RECORDS SUPPLIED:
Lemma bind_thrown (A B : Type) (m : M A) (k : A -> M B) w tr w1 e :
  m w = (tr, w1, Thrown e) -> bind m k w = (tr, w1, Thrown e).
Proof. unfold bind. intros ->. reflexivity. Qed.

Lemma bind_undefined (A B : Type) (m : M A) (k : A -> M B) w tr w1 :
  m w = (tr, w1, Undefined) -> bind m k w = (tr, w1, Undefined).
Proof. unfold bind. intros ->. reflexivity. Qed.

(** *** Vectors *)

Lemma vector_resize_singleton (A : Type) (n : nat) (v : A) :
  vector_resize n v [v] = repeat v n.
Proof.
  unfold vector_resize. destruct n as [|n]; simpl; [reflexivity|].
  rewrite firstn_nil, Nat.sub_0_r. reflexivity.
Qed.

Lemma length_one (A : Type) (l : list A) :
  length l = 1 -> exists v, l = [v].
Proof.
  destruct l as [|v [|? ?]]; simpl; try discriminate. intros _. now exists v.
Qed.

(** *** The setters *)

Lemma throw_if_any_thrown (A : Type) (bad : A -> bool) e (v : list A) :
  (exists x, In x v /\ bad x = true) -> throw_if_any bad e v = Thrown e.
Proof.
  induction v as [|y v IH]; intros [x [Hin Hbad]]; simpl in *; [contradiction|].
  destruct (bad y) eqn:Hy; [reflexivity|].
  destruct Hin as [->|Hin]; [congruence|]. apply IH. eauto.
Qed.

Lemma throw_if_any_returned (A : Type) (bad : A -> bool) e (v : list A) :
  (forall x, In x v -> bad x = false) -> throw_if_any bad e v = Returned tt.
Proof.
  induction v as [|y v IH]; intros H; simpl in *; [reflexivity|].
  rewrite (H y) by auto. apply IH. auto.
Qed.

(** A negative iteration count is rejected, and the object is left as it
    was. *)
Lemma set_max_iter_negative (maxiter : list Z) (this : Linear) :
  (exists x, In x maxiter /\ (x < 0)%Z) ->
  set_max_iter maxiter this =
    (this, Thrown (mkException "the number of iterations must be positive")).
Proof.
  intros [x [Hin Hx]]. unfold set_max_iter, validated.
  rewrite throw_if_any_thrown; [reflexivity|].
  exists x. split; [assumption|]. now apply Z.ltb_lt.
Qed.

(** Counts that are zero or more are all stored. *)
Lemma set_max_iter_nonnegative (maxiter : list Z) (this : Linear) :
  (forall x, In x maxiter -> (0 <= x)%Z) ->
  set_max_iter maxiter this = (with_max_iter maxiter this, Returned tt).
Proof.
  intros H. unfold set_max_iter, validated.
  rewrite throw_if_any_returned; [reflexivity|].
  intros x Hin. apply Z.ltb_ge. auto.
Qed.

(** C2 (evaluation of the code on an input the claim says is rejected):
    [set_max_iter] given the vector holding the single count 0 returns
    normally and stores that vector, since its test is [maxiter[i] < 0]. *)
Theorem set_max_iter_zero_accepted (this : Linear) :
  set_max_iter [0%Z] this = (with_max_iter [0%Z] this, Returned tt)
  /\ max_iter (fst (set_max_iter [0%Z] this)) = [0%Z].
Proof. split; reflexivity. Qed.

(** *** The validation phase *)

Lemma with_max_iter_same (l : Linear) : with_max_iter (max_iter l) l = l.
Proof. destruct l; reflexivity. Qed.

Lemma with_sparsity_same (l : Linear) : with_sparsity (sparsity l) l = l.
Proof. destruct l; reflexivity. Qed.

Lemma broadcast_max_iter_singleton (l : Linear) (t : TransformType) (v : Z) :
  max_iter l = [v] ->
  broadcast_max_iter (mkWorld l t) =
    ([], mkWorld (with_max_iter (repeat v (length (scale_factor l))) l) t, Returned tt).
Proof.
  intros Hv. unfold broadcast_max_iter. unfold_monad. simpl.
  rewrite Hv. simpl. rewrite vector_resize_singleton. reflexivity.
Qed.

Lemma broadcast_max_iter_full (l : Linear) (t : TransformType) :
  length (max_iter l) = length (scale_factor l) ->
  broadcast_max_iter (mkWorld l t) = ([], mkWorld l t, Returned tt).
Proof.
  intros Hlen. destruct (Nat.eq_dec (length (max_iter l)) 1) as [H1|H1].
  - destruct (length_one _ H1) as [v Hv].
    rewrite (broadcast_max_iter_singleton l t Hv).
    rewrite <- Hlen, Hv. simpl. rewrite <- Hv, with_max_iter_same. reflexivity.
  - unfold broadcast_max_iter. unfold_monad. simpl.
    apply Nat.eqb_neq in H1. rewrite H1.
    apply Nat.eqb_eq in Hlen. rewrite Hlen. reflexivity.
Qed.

==

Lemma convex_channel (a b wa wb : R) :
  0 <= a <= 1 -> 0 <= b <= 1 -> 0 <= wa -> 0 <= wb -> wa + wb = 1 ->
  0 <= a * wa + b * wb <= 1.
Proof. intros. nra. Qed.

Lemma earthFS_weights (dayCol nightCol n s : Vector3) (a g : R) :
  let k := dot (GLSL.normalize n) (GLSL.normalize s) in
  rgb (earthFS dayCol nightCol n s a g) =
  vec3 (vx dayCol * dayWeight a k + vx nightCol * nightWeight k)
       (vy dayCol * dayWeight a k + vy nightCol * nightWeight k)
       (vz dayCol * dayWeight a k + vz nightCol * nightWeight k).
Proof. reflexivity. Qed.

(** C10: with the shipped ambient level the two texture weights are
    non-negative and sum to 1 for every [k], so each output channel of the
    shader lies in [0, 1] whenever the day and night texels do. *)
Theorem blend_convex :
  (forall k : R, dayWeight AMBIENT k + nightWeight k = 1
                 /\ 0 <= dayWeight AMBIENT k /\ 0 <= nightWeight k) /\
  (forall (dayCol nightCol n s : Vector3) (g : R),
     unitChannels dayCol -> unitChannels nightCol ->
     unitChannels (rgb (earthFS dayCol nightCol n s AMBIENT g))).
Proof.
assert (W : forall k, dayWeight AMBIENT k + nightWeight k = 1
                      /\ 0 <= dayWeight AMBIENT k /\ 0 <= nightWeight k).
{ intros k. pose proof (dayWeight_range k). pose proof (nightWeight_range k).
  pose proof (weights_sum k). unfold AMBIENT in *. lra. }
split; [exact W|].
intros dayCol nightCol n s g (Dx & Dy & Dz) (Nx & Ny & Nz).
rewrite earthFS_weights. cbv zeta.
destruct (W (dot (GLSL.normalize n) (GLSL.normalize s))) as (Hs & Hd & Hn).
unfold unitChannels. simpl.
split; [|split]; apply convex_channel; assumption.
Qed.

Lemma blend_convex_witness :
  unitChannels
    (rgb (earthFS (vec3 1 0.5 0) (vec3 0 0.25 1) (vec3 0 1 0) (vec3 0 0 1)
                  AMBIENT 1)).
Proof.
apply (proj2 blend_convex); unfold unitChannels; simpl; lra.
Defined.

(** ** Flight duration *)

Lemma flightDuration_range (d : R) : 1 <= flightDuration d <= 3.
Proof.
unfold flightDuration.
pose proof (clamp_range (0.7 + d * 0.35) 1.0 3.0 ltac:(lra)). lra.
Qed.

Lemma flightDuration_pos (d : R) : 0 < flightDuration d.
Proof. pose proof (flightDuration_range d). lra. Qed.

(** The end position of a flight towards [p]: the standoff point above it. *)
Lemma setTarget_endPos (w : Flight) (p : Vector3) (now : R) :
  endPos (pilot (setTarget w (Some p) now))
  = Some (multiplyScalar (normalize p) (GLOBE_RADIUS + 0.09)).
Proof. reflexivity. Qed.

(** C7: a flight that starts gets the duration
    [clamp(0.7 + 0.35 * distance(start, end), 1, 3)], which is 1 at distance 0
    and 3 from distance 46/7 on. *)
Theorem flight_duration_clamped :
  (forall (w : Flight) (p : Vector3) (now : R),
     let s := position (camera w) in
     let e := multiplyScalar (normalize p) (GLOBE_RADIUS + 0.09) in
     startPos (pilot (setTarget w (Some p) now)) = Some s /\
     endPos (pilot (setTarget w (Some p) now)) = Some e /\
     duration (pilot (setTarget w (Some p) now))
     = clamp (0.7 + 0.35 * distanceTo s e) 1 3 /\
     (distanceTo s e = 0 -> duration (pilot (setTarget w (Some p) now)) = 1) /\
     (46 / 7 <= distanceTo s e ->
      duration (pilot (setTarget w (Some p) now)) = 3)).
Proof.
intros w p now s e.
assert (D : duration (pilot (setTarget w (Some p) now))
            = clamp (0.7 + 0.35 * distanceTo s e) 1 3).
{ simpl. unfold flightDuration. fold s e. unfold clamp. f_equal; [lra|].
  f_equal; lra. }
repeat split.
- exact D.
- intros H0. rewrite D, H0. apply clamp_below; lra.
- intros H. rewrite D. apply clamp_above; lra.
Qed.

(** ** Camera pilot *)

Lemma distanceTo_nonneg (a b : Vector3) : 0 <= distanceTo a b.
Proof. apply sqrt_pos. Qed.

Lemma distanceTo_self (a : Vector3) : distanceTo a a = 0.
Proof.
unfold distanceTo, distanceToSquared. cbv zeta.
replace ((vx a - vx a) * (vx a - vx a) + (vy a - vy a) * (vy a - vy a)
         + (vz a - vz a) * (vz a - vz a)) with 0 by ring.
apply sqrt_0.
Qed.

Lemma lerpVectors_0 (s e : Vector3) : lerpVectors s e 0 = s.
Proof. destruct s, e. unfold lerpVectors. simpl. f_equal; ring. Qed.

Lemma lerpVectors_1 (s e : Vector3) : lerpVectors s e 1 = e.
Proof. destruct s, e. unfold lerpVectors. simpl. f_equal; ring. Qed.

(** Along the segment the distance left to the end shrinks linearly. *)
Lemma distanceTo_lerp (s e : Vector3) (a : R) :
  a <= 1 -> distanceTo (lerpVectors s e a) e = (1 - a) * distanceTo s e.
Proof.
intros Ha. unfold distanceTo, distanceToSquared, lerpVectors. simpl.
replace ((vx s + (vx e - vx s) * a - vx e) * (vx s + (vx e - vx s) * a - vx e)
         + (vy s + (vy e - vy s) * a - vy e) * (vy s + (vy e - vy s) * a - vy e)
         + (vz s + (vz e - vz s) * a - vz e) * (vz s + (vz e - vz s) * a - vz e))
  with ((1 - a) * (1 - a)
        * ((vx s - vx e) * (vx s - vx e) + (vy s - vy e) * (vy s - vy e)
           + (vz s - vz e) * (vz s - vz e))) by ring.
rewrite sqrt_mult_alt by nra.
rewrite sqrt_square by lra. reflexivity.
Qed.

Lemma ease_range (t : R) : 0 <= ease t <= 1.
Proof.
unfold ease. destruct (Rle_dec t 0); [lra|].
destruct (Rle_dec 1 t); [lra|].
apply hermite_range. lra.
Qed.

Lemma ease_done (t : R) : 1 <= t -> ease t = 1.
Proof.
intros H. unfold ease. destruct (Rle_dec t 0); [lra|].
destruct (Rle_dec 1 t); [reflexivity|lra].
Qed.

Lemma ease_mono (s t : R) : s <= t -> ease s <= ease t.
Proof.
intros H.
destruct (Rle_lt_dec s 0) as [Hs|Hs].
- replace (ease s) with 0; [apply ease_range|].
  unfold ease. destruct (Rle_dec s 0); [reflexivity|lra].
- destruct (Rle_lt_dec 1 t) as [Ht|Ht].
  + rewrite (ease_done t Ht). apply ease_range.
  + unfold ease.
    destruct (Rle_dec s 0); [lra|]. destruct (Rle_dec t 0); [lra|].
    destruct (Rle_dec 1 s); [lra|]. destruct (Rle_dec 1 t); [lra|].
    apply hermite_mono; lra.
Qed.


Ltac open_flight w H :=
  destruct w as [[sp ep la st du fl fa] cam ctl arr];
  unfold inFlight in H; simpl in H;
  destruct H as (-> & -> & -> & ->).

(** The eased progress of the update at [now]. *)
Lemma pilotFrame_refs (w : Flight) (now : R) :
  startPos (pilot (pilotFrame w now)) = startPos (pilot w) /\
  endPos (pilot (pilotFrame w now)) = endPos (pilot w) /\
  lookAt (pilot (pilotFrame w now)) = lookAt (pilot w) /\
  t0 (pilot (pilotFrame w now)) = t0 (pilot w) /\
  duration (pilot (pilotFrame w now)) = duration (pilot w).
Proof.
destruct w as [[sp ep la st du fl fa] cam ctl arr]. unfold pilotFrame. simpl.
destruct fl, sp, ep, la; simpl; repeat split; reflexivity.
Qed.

TASK TO COMPLETE: Your answer should be the lines above from the one containing "Lemma bind_thrown (A" through the one containing "Lemma bind_undefined (A", copied exactly and with both ends kept.

WRITTEN RESPONSE:
Lemma bind_thrown (A B : Type) (m : M A) (k : A -> M B) w tr w1 e :
  m w = (tr, w1, Thrown e) -> bind m k w = (tr, w1, Thrown e).
Proof. unfold bind. intros ->. reflexivity. Qed.

Lemma bind_undefined (A B : Type) (m : M A) (k : A -> M B) w tr w1 :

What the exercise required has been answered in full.